Stored items:
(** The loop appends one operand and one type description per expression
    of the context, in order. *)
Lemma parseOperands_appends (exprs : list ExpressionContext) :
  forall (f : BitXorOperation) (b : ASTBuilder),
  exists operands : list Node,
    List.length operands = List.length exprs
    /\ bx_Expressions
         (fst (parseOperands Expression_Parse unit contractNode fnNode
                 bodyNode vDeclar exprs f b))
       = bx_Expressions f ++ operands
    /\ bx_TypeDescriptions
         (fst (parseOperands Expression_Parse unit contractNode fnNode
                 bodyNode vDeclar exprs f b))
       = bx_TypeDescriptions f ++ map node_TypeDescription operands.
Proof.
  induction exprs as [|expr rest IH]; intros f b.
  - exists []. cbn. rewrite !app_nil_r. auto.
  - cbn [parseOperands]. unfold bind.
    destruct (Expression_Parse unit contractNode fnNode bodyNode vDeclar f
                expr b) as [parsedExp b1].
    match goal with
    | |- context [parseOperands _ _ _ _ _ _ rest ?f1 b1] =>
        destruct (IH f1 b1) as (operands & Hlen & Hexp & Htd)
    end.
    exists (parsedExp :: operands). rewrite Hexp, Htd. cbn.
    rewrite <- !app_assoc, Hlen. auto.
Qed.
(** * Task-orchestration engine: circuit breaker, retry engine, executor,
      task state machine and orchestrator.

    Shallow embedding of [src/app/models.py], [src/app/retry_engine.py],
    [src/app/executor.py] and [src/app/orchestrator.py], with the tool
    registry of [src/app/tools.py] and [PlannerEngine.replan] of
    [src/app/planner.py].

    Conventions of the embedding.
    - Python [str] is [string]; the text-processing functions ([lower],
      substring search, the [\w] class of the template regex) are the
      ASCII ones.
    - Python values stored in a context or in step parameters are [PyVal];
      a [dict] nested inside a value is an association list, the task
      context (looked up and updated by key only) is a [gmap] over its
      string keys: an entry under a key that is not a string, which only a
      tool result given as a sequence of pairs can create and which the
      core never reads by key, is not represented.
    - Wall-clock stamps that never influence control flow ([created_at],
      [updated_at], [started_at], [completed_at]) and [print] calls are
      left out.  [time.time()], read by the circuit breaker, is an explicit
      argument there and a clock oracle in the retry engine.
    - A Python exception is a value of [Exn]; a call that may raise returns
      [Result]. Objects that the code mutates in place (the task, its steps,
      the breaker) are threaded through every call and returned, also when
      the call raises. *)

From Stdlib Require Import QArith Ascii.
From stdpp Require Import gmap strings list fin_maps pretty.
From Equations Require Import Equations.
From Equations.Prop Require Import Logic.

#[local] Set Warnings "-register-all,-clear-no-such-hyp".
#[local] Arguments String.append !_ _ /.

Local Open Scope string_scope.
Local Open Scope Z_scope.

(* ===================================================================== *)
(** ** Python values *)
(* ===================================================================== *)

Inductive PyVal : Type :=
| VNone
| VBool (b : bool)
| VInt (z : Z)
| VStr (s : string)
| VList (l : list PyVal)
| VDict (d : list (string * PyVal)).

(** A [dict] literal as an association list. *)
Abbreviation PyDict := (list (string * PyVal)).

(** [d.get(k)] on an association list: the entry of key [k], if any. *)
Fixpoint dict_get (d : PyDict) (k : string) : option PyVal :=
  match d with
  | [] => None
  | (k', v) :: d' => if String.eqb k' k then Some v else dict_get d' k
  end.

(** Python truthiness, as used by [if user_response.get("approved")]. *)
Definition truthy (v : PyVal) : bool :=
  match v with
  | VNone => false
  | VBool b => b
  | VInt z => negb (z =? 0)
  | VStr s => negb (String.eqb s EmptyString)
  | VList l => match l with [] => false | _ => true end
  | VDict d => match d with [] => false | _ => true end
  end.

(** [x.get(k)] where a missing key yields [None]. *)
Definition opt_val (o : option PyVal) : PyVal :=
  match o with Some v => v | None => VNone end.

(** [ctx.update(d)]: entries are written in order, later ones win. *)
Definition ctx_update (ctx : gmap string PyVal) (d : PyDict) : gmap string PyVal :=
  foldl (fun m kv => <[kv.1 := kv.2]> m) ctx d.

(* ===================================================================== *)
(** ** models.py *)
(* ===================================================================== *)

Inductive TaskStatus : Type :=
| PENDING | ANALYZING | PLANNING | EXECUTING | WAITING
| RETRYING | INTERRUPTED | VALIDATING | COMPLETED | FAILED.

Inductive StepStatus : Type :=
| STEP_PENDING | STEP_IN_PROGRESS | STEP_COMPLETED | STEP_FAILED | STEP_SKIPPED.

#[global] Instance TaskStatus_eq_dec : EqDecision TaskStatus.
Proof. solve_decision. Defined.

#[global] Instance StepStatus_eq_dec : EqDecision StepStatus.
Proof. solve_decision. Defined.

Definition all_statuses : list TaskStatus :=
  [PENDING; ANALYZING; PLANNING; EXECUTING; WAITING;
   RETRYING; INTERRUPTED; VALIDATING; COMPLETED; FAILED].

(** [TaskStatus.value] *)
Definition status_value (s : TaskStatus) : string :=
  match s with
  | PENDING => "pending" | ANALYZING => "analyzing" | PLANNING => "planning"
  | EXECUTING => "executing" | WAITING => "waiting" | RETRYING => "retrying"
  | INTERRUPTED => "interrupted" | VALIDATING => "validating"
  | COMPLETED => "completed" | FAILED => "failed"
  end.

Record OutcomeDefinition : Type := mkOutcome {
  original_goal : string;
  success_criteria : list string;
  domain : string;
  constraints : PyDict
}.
---
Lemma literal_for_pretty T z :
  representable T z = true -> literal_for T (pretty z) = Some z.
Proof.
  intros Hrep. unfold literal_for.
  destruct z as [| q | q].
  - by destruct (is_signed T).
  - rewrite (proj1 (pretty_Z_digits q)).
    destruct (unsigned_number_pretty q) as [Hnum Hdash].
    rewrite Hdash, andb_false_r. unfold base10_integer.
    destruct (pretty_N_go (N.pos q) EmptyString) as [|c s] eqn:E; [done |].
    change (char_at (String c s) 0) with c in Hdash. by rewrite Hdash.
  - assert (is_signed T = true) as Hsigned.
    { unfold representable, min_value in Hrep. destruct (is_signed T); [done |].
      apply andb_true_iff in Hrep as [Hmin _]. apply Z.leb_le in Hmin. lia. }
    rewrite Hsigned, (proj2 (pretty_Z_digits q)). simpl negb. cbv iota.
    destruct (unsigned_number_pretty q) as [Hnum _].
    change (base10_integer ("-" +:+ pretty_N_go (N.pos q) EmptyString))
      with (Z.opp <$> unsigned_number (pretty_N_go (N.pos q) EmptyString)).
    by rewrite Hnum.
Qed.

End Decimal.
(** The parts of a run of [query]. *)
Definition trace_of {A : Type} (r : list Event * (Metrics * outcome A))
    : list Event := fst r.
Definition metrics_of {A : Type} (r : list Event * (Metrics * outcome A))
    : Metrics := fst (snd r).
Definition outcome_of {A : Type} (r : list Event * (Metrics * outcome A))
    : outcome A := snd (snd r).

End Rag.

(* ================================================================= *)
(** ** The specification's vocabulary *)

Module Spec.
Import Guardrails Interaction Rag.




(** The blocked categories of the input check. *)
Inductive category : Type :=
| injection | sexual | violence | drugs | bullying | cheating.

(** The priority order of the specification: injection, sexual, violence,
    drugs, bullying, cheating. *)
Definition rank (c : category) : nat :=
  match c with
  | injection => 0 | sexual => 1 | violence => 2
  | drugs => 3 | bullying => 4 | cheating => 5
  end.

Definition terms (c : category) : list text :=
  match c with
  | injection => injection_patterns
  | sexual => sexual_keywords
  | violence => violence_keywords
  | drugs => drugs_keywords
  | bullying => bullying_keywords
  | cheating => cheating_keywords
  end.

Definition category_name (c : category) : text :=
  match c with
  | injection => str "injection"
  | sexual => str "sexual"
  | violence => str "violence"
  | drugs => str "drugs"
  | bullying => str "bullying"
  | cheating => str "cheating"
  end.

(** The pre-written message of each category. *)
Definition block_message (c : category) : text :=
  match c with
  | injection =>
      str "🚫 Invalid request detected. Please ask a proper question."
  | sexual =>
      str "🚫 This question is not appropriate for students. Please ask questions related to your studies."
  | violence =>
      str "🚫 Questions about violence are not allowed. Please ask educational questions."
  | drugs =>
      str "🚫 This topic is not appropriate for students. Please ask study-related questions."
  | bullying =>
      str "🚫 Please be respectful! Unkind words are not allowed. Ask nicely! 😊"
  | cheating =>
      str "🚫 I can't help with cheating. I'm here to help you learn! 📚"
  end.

- [WHAT THE TASK REQUIRES]: Tally every line in these entries where the string "Open" occurs. The tally alone is the answer.

- [TASK RESPONSE]: 2